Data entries
Content starts

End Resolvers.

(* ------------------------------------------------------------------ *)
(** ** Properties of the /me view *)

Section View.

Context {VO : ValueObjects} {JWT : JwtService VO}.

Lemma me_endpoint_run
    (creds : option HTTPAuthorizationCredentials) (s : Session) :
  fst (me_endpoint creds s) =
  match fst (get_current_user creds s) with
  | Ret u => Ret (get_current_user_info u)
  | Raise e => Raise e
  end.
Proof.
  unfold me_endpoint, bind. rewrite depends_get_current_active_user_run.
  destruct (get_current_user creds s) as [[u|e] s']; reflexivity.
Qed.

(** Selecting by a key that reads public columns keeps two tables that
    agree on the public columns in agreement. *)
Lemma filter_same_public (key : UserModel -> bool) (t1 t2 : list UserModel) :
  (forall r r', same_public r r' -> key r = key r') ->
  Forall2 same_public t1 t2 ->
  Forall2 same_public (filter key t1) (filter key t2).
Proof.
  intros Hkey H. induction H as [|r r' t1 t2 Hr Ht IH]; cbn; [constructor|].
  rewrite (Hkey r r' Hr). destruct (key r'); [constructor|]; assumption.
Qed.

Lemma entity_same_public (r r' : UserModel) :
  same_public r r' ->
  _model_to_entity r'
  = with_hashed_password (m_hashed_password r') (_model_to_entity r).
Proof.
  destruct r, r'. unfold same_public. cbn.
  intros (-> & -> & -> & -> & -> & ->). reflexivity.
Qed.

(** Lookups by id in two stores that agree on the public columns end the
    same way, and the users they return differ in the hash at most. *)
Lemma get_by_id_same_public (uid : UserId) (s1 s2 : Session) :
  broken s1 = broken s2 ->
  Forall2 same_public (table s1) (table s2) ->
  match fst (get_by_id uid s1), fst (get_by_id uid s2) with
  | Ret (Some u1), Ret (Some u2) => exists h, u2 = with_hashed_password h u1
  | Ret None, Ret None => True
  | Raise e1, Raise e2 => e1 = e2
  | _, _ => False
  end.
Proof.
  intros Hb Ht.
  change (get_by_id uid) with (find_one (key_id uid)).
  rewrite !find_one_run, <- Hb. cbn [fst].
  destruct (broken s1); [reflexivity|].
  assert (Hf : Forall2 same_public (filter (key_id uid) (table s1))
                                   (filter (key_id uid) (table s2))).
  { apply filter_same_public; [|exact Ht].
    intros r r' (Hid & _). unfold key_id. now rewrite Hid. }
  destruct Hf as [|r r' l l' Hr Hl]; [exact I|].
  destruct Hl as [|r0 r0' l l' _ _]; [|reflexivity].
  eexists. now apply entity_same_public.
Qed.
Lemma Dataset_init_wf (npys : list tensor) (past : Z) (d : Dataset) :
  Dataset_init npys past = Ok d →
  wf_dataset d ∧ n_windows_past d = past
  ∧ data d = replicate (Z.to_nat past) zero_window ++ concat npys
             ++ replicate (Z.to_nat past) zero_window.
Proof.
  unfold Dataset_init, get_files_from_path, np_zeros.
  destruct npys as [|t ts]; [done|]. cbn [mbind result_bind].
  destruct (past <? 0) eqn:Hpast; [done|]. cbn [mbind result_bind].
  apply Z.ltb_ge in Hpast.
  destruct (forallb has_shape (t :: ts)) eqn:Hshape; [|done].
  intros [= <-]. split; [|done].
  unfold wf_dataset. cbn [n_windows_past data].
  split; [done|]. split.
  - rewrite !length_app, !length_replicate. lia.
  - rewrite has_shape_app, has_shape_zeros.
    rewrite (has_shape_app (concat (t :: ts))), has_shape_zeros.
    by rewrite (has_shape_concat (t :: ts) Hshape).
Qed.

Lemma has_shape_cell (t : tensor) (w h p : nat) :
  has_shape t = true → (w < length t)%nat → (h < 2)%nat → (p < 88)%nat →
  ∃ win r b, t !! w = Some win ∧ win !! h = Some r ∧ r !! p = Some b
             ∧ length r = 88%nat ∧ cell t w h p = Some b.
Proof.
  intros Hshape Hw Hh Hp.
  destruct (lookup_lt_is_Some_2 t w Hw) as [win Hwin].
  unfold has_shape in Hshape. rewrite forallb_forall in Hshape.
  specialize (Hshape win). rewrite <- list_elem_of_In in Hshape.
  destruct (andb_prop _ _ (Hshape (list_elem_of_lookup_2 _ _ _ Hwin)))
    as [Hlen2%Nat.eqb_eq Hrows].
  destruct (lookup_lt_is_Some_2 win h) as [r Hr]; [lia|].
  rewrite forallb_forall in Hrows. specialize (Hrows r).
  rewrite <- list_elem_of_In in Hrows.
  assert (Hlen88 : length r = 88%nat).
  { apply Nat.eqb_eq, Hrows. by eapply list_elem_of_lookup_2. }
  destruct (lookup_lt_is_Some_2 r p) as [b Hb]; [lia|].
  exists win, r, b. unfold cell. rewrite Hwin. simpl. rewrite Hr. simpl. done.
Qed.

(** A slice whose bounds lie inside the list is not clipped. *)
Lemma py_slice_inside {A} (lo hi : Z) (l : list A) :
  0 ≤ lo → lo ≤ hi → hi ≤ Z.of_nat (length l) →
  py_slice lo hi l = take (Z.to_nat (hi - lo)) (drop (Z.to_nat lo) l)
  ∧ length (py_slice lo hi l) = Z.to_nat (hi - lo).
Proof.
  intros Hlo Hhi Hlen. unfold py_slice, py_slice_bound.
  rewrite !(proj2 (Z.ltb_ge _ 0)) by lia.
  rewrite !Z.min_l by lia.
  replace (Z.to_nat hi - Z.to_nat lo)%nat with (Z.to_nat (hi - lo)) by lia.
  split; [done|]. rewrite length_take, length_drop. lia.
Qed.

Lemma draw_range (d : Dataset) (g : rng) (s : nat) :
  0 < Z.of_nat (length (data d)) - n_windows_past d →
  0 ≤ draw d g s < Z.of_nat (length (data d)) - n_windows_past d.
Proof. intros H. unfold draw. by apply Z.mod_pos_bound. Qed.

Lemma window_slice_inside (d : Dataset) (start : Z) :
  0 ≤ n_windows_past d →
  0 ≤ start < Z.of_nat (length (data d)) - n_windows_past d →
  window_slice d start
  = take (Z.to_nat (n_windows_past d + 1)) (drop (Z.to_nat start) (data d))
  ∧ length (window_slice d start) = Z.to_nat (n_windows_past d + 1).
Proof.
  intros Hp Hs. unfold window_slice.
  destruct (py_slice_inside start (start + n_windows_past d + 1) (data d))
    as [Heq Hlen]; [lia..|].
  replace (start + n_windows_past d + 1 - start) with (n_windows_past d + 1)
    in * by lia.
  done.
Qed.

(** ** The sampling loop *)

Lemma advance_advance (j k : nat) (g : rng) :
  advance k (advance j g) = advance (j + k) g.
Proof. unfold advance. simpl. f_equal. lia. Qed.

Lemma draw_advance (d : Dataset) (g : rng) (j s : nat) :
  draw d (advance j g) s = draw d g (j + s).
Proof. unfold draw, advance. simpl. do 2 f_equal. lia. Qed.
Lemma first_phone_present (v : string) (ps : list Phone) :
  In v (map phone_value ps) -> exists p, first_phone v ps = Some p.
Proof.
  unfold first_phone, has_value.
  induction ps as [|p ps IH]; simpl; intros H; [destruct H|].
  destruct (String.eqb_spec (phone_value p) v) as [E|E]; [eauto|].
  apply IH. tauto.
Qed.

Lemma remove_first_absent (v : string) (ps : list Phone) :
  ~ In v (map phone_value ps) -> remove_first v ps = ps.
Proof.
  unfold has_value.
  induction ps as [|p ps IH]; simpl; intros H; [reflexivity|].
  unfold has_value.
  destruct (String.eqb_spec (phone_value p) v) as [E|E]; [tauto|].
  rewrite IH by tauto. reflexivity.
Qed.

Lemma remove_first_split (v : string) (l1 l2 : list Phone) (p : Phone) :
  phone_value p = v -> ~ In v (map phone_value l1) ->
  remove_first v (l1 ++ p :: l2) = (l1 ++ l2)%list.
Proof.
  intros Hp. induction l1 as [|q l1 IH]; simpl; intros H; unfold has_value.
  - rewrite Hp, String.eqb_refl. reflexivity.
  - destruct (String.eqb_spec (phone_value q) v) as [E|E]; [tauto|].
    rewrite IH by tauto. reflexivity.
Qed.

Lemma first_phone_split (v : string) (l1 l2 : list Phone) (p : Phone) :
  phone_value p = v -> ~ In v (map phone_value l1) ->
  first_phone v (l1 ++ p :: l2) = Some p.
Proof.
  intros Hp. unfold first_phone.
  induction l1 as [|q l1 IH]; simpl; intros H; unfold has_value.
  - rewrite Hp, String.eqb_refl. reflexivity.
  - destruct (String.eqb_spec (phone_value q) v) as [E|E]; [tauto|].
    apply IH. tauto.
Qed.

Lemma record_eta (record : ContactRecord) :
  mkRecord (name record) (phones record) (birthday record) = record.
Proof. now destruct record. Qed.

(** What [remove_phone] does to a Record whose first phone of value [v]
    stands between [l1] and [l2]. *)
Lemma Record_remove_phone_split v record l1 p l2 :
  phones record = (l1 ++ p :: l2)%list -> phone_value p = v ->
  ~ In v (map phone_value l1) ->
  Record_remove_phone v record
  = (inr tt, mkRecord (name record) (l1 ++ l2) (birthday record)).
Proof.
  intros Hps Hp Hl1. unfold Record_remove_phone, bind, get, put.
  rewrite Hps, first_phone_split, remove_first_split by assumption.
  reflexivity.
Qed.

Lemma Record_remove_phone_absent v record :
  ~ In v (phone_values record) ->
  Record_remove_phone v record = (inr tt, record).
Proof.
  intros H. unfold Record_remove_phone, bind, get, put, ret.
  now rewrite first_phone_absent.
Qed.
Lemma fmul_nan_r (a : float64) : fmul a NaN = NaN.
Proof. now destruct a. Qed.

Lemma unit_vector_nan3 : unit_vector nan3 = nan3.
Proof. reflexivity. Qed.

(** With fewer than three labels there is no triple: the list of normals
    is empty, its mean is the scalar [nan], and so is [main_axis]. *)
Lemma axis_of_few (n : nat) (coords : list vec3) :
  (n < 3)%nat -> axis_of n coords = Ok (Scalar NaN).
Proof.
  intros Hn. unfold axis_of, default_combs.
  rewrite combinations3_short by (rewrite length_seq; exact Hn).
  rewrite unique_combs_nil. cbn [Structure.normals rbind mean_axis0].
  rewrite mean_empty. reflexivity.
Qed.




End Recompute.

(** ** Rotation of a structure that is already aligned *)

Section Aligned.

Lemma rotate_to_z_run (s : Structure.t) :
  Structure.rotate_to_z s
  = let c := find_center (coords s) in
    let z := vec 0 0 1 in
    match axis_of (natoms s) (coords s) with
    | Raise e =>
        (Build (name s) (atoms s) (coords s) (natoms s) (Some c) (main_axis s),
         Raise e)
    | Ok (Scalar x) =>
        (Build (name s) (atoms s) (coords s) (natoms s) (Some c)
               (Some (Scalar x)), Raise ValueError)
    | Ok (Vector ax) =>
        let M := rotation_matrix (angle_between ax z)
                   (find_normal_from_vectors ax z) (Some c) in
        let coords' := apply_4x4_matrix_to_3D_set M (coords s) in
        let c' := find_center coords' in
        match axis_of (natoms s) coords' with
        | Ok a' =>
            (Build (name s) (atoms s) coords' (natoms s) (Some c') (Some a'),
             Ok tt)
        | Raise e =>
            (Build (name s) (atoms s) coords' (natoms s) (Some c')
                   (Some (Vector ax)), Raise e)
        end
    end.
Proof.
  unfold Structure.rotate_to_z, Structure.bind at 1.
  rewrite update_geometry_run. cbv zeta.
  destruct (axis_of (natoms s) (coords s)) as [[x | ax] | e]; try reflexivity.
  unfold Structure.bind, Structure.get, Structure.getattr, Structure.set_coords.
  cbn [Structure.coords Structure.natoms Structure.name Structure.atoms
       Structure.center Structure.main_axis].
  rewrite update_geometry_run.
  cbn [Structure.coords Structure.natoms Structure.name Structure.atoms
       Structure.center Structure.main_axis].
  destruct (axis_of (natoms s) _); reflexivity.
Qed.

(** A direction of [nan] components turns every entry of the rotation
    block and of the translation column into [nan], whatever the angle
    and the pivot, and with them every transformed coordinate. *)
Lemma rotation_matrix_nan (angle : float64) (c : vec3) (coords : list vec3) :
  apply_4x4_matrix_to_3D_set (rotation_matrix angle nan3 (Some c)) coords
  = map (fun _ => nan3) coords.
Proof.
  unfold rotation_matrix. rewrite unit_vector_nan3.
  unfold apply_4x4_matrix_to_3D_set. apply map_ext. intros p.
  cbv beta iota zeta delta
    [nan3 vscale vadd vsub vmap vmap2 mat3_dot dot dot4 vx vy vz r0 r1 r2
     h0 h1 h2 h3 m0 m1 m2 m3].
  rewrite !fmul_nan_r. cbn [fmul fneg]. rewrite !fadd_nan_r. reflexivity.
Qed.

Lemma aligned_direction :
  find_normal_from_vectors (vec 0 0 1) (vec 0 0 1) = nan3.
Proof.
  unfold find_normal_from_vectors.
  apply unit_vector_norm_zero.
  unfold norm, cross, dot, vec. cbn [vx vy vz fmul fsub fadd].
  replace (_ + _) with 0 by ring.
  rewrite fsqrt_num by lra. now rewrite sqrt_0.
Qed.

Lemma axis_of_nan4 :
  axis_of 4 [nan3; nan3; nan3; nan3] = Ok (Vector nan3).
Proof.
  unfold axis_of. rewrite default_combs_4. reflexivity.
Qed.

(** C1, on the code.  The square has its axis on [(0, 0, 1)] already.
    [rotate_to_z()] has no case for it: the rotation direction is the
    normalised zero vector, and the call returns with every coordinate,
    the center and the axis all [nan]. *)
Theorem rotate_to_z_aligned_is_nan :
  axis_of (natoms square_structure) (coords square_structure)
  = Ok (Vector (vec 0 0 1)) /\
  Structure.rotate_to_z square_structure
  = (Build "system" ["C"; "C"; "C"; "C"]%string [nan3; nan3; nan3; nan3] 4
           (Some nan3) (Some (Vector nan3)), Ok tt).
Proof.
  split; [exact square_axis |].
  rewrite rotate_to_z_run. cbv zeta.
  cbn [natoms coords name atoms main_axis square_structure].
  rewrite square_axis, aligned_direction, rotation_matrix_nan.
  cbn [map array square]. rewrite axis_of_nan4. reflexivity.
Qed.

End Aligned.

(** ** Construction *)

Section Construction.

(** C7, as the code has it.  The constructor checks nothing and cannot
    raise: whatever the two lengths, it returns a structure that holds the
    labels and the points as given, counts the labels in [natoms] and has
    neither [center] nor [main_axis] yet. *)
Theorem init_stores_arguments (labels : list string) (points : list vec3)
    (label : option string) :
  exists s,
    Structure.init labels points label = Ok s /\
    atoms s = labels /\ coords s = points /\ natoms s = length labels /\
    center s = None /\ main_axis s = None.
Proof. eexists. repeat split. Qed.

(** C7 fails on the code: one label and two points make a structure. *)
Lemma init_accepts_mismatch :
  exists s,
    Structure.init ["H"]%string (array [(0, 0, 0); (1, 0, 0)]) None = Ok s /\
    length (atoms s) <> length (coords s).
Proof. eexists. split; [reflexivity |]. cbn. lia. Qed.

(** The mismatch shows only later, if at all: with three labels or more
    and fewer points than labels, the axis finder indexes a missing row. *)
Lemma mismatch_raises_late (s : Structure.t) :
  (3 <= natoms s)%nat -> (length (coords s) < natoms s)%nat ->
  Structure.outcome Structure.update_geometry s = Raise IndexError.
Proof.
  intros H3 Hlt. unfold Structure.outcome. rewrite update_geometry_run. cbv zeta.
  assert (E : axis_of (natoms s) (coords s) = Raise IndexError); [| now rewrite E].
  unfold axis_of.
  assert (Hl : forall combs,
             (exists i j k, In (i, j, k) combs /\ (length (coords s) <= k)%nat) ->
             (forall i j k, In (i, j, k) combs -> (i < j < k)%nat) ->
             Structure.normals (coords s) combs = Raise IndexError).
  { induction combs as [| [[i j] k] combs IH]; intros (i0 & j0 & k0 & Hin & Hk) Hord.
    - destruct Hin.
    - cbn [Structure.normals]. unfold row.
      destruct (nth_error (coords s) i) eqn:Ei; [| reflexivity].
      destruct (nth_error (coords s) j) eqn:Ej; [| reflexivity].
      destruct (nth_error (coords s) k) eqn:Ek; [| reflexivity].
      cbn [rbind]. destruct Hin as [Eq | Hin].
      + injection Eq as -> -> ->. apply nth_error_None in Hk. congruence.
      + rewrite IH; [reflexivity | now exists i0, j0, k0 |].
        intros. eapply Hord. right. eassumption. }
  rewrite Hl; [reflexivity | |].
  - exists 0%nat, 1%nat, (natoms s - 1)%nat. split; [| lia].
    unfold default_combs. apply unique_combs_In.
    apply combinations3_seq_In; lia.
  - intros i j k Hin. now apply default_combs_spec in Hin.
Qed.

Content ends

• [Exercise prompt]: Transcribe each line of the data above, unaltered, from the one where "destruct (broken s1); [reflexivity|]." appears to the one where "destruct Hf as" appears, inclusive of both.

• [Answer section]:
  destruct (broken s1); [reflexivity|].
  assert (Hf : Forall2 same_public (filter (key_id uid) (table s1))
                                   (filter (key_id uid) (table s2))).
  { apply filter_same_public; [|exact Ht].
    intros r r' (Hid & _). unfold key_id. now rewrite Hid. }
  destruct Hf as [|r r' l l' Hr Hl]; [exact I|].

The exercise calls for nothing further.